The main benefit here is that you start off on the right foot by having everything up and running from day one. But there may still be issues related to resource allocation or coordination among teams if not planned out correctly prior to starting your project process.
You do not use it unless your company needs a quick turnaround time and doesn’t care about accuracy. Since there will be more risks involved with this implementation approach. As everyone starts their work without waiting until previous steps have been finished successfully first.
Let’s see what makes companies choose the crash implementation over others?
Well, there are a few reasons why companies tend to prefer this approach over others.
The company is in urgent need of starting the project as soon as possible for certain reasons. They have limited time and resources available. So they just want to get it done with no delays or interruptions instead of having parallel or phased implementations. As they will require more time and money spent on them anyway?

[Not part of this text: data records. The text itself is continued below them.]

(* ===== verification/Apply.v ===== *)
(** Shipping a project directory (src/core/client/client.go): what [rat apply] packs into the
    archive and where it stores it.  The tar and gzip encodings are parameters. *)
From S2P Require Import Prelude Paths Registry CallContext Contexts Client.

(** ** The directory *)

(** The entries of a directory are listed in lexical order; a regular file can fail to be
    read; anything else is a link, a device or a socket. *)
Inductive fnode :=
  | FDir (entries : list (string * fnode))
  | FRegular (content : result string)
  | FOther.

Record tarEntry := mkEntry { te_Name : string; te_Dir : bool; te_Body : string }.

Definition skipProjectPath (base : string) : bool :=
  contains [".git"; "target"; "logs"; "dbt_packages"; "__pycache__"; ".gitignore"; ".DS_Store"] base
  || HasSuffix base ".duckdb" || HasSuffix base ".duckdb.wal" || HasSuffix base ".pyc".

(** The archive name of an entry, from its components. *)
Definition rel_name (comps : list string) : string := Join comps "/".

(** The entries written for a node, at [comps] below the root, whose last component is
    [base]: nothing when it is skipped. *)
Fixpoint walk (comps : list string) (base : string) (n : fnode) : result (list tarEntry) :=
  if skipProjectPath base then Ok []
  else match n with
       | FOther => Ok []
       | FRegular (Err e) => Err e
       | FRegular (Ok body) => Ok [mkEntry (rel_name (comps ++ [base])) false body]
       | FDir es =>
           let fix walk_all es :=
             match es with
             | [] => Ok []
             | (name, n) :: es =>
                 let? here := walk (comps ++ [base]) name n in
                 let? rest := walk_all es in
                 Ok (here ++ rest)
             end in
           let? below := walk_all es in
           Ok (mkEntry (rel_name (comps ++ [base])) true "" :: below)
       end.

Fixpoint walk_entries (comps : list string) (es : list (string * fnode)) : result (list tarEntry) :=
  match es with
  | [] => Ok []
  | (name, n) :: es =>
      let? here := walk comps name n in
      let? rest := walk_entries comps es in
      Ok (here ++ rest)
  end.

Definition file_count (l : list tarEntry) : nat := length (List.filter (fun e => negb (te_Dir e)) l).

Section Apply.
(** The archive of a list of entries. *)
Context (tar_gz : list tarEntry -> string).

(** [os_Stat] is the root of the tree, or an error. *)
Definition tarProject (dir : string) (root : result fnode) : result (string * nat) :=
  let? n := root in
  match n with
  | FDir es => let? l := walk_entries [] es in Ok (tar_gz l, file_count l)
  | _ => Err (Errorf "%s is not a directory" [dir])
  end.

(** ** Storing it *)

Context (proto_MarshalCtx : RequestContext -> result string).
(** A state put of a value under a key, the call that carries it, and the revision of its
    answer. *)
Context (PutRequest : string -> string -> result string) (PutResponse : string -> result Z).
Context (grpc_NewClient : string -> option error) (Invoke : Call -> result string).

Definition apply_caller (c0 : RatContext) : string := if decide (ctx_As c0 = "") then "platform-runner" else ctx_As c0.

(** After its flags, whose defaults are the current profile's: the files, bytes and revision
    reported. *)
Definition runApply (e : entropy) (addr caller tenant project name : string) (root : result fnode) :
    result (nat * Z * Z) * option Call :=
  if bool_decide (project = "") || bool_decide (name = "") then
    (Err (Errorf "usage: rat apply --project <dir> --name <name> [--as <caller>] [--addr host:port]" []), None)
  else
    match tarProject project root with
    | Err err => (Err (Wrap "package project %s: %w" [project] err), None)
    | Ok (tarball, n) =>
        match PutRequest ("projects/" +:+ name) tarball with
        | Err err => (Err (Wrap "marshal put: %w" [] err), None)
        | Ok payload =>
            match grpc_NewClient addr with
            | Some err => (Err (Wrap "dial %s: %w" [addr] err), None)
            | None =>
                let call := mkCall addr Insecure
                  (AppendToOutgoingContext background callMetaHeader (callMeta proto_MarshalCtx e caller tenant))
                  "rat://state/v1/put" payload in
                (let? resp := Invoke call in
                 match PutResponse resp with
                 | Err err => Err (Wrap "unmarshal put response: %w" [] err)
                 | Ok rev => Ok (n, len tarball, rev)
                 end, Some call)
            end
        end
    end.
End Apply.

(** ** What is shipped *)

(** A node below a directory, along components that are not skipped. *)
Inductive shipped : list (string * fnode) -> list string -> fnode -> Prop :=
  | shipped_here es name n : (name, n) ∈ es -> skipProjectPath name = false -> shipped es [name] n
  | shipped_below es name below comps n :
      (name, FDir below) ∈ es -> skipProjectPath name = false -> shipped below comps n -> shipped es (name :: comps) n.

(** The archive entry of a node, if it has one. *)
Definition entry_of (comps : list string) (n : fnode) : option tarEntry :=
  match n with
  | FDir _ => Some (mkEntry (rel_name comps) true "")
  | FRegular (Ok body) => Some (mkEntry (rel_name comps) false body)
  | _ => None
  end.

Lemma walk_dir comps base es :
  walk comps base (FDir es) =
  if skipProjectPath base then Ok []
  else let? below := walk_entries (comps ++ [base]) es in Ok (mkEntry (rel_name (comps ++ [base])) true "" :: below).
Proof.
  cbn [walk]. destruct (skipProjectPath base); [done|]. f_equal.
  induction es as [|[name n] es IH]; [done|]. cbn [walk_entries]. destruct (walk _ name n); [|done]. cbn [result_bind]. by rewrite IH.
Qed.

Lemma fnode_nested_ind (P : fnode -> Prop) :
  (forall es, Forall (fun x => P x.2) es -> P (FDir es)) -> (forall c, P (FRegular c)) -> P FOther -> forall n, P n.
Proof.
  intros HD HR HO. fix IH 1. intros [es|c|]; [|apply HR|apply HO]. apply HD.
  induction es as [|[name n] es IHes]; constructor; [apply IH|exact IHes].
Qed.

(** What a walk writes for one node. *)
Definition walked (pre : list string) (base : string) (n : fnode) (e : tarEntry) : Prop :=
  skipProjectPath base = false /\
  (entry_of (pre ++ [base]) n = Some e \/
   exists es comps n', n = FDir es /\ shipped es comps n' /\ entry_of (pre ++ base :: comps) n' = Some e).

Lemma shipped_cons name n es comps n' :
  shipped ((name, n) :: es) comps n' <->
  (skipProjectPath name = false /\ (comps = [name] /\ n' = n \/
     exists below rest, n = FDir below /\ comps = name :: rest /\ shipped below rest n')) \/ shipped es comps n'.
Proof.
  split.
  - intros H. inversion H as [es' name' n1 Hin Hs|es' name' below comps' n1 Hin Hs Hb]; subst.
    + apply elem_of_cons in Hin as [[= -> ->]|Hin]; [left; split; [done|by left]|right; by constructor].
    + apply elem_of_cons in Hin as [[= <- <-]|Hin]; [left; split; [done|right; by eexists _, _]|right; by econstructor].
  - intros [(Hs & [[-> ->]|(below & rest & -> & -> & Hb)])|H].
    + constructor; [left|done].
    + econstructor; [left|done|done].
    + inversion H; subst; [constructor|econstructor]; try done; by right.
Qed.

Lemma walk_entries_spec pre es l :
  Forall (fun x => forall pre base l, walk pre base x.2 = Ok l -> forall e, e ∈ l <-> walked pre base x.2 e) es ->
  walk_entries pre es = Ok l ->
  forall e, e ∈ l <-> exists comps n, shipped es comps n /\ entry_of (pre ++ comps) n = Some e.
Proof.
  intros Hes. revert l. induction Hes as [|[name n] es Hn _ IH]; intros l; cbn [walk_entries].
  { intros [= <-] e. split; [by intros ?%not_elem_of_nil|]. intros (comps & n & H & _). by inversion H; match goal with H : _ ∈ [] |- _ => apply not_elem_of_nil in H end. }
  rewrite result_bind_Ok. intros (here & Hh & H). apply result_bind_Ok in H as (rest & Hr & [= <-]). intros e.
  rewrite elem_of_app (Hn _ _ _ Hh) (IH _ Hr). setoid_rewrite shipped_cons. unfold walked. cbn [snd]. split.
  - intros [(Hs & [He|(bs & comps & n' & -> & Hb & He)])|(comps & n' & Hsh & He)].
    + exists [name], n. split; [|done]. left. split; [done|by left].
    + exists (name :: comps), n'. split; [|done]. left. split; [done|]. right. by eexists _, _.
    + exists comps, n'. split; [by right|done].
  - intros (comps & n' & [(Hs & [[-> ->]|(below & rest' & -> & -> & Hb)])|Hsh] & He).
    + left. split; [done|by left].
    + left. split; [done|]. right. by eexists _, _, _.
    + right. by eexists _, _.
Qed.

Lemma walk_spec n : forall pre base l, walk pre base n = Ok l -> forall e, e ∈ l <-> walked pre base n e.
Proof.
  induction n as [es IH|c|] using fnode_nested_ind; intros pre base l; unfold walked.
  - rewrite walk_dir. destruct (skipProjectPath base) eqn:Es.
    { intros [= <-] e. split; [by intros ?%not_elem_of_nil|by intros [? _]]. }
    rewrite result_bind_Ok. intros (below & Hb & [= <-]) e. rewrite elem_of_cons (walk_entries_spec _ _ _ IH Hb). split.
    + intros [->|(comps & n & Hs & He)]; (split; [done|]); [by left|]. right. exists es, comps, n. rewrite -app_assoc in He. done.
    + intros [_ [[= <-]|(es' & comps & n' & [= <-] & Hs & He)]]; [by left|]. right. exists comps, n'. by rewrite -app_assoc.
  - cbn [walk]. destruct (skipProjectPath base) eqn:Es.
    { intros [= <-] e. split; [by intros ?%not_elem_of_nil|by intros [? _]]. }
    destruct c as [body|err]; [|done]. intros [= <-] e. cbn [entry_of]. rewrite list_elem_of_singleton. split.
    + intros ->. split; [done|by left].
    + intros [_ [[= <-]|(? & ? & ? & [=] & _)]]. done.
  - cbn [walk]. destruct (skipProjectPath base) eqn:Es; intros [= <-] e.
    + split; [by intros ?%not_elem_of_nil|by intros [? _]].
    + split; [by intros ?%not_elem_of_nil|]. by intros [_ [[=]|(? & ? & ? & [=] & _)]].
Qed.

(** What is shipped is exactly the source of the project.  The archive has an entry, under its
    relative path, for every directory and every readable regular file that neither is
    skipped itself nor lies below a skipped directory, and for nothing else: no link, no
    device, nothing below a directory of generated files; and a file that cannot be read
    fails the packing unless it is skipped. *)
Theorem tar_is_the_source tar_gz dir es tarball n :
  tarProject tar_gz dir (Ok (FDir es)) = Ok (tarball, n) ->
  exists l, tarball = tar_gz l /\ n = file_count l /\
    (forall e, e ∈ l <-> exists comps node, shipped es comps node /\ entry_of comps node = Some e) /\
    (forall comps node err, shipped es comps node -> node <> FRegular (Err err)).
Proof.
  cbn [tarProject result_bind]. rewrite result_bind_Ok. intros (l & Hl & [= <- <-]). exists l. split_and!; [done..| |].
  - apply (walk_entries_spec [] es l); [|done]. apply Forall_forall. intros x _. apply walk_spec.
  - intros comps node err Hs ->. assert (forall pre l, walk_entries pre es <> Ok l) as Hn; [|by apply (Hn [] l)].
    clear Hl l. remember (FRegular (Err err)) as node eqn:En.
    induction Hs as [es name n Hin Hsk|es name below comps n Hin Hsk Hb IH]; subst;
      (induction es as [|[name' n'] es IHes]; [by apply not_elem_of_nil in Hin|]; intros pre l; cbn [walk_entries];
       apply elem_of_cons in Hin as [[= <- <-]|Hin];
       [|rewrite result_bind_Ok; intros (here & _ & H2); apply result_bind_Ok in H2 as (rest & Hr & _); by eapply IHes]).
    + cbn [walk]. by rewrite Hsk.
    + rewrite walk_dir Hsk. destruct (walk_entries (pre ++ [name]) below) as [b|] eqn:Eb; [|done].
      by apply (IH eq_refl) in Eb.
Qed.

(** ** At a concrete project *)

Definition demo_project : list (string * fnode) :=
  [(".git", FDir [("HEAD", FRegular (Ok "ref"))]); ("dbt_project.yml", FRegular (Ok "name: p"));
   ("logs", FDir [("secret.log", FRegular (Err EOF))]); ("models", FDir [("a.sql", FRegular (Ok "select 1")); ("x.pyc", FRegular (Ok "..")); ("ln", FOther)])].
Definition demo_tar (l : list tarEntry) : string := Join (te_Name <$> l) " ".

Lemma tar_is_the_source_witness :
  exists l, tarProject demo_tar "p" (Ok (FDir demo_project)) = Ok ("dbt_project.yml models models/a.sql", 2%nat) /\
    demo_tar l = "dbt_project.yml models models/a.sql" /\ mkEntry "models/a.sql" false "select 1" ∈ l.
Proof.
  destruct (tar_is_the_source demo_tar "p" demo_project "dbt_project.yml models models/a.sql" 2) as (l & Hl & _ & Hin & _);
    [vm_compute; reflexivity|].
  exists l. split; [vm_compute; reflexivity|]. split; [symmetry; exact Hl|]. apply Hin.
  exists ["models"; "a.sql"], (FRegular (Ok "select 1")). split; [|reflexivity].
  eapply shipped_below; [right; right; right; left|vm_compute; reflexivity|].
  apply shipped_here; [left|vm_compute; reflexivity].
Defined.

Benefits of crash implementation approach:
The benefits of this strategy could be seen only when you compare it to other strategies like phased or parallel ones.
- There will be no delays caused by waiting for some tasks to begin after others have already started.
- All aspects of your project will happen at once.
- You can use all resources that are available at once, instead of just part of them as it would occur in parallel implementations.
Phases of project implementation:
There are five phases for this implementation approach to be successful.
Initiation: This is where you gather all information related to your project and present it in a proposal. You will have to convince your management team of the benefits and return on investment that this project is going to give them.
Planning: This phase includes the work of mapping out what needs to be done when by whom and how long it will take. This can also include creating a schedule or timeline that everyone involved with your project should follow for successful results at the end.
Execution: Once your plan is ready, it’s time to execute it. And everyone needs to follow the schedule or timeline you’ve created for them to ensure accurate results.
Monitoring and Controlling: Once the project is underway, you’ll need to check in on everyone’s progress and make sure that they stay within your plan (schedule or timeline). You should also keep track of any issues that might arise along the way and try to resolve them before it becomes a problem for anyone involved with this implementation approach.
Closing: Project closing is the last phase of project implementation and it’s where you review your entire process. What went well? What didn’t go so well? And what can be improved upon next time around for even more accurate results?
By looking at this blog post, you can get a better idea of what project implementation approaches are and how they work. You will also learn about the crash approach which is one of three main types used in today’s business world for successful results.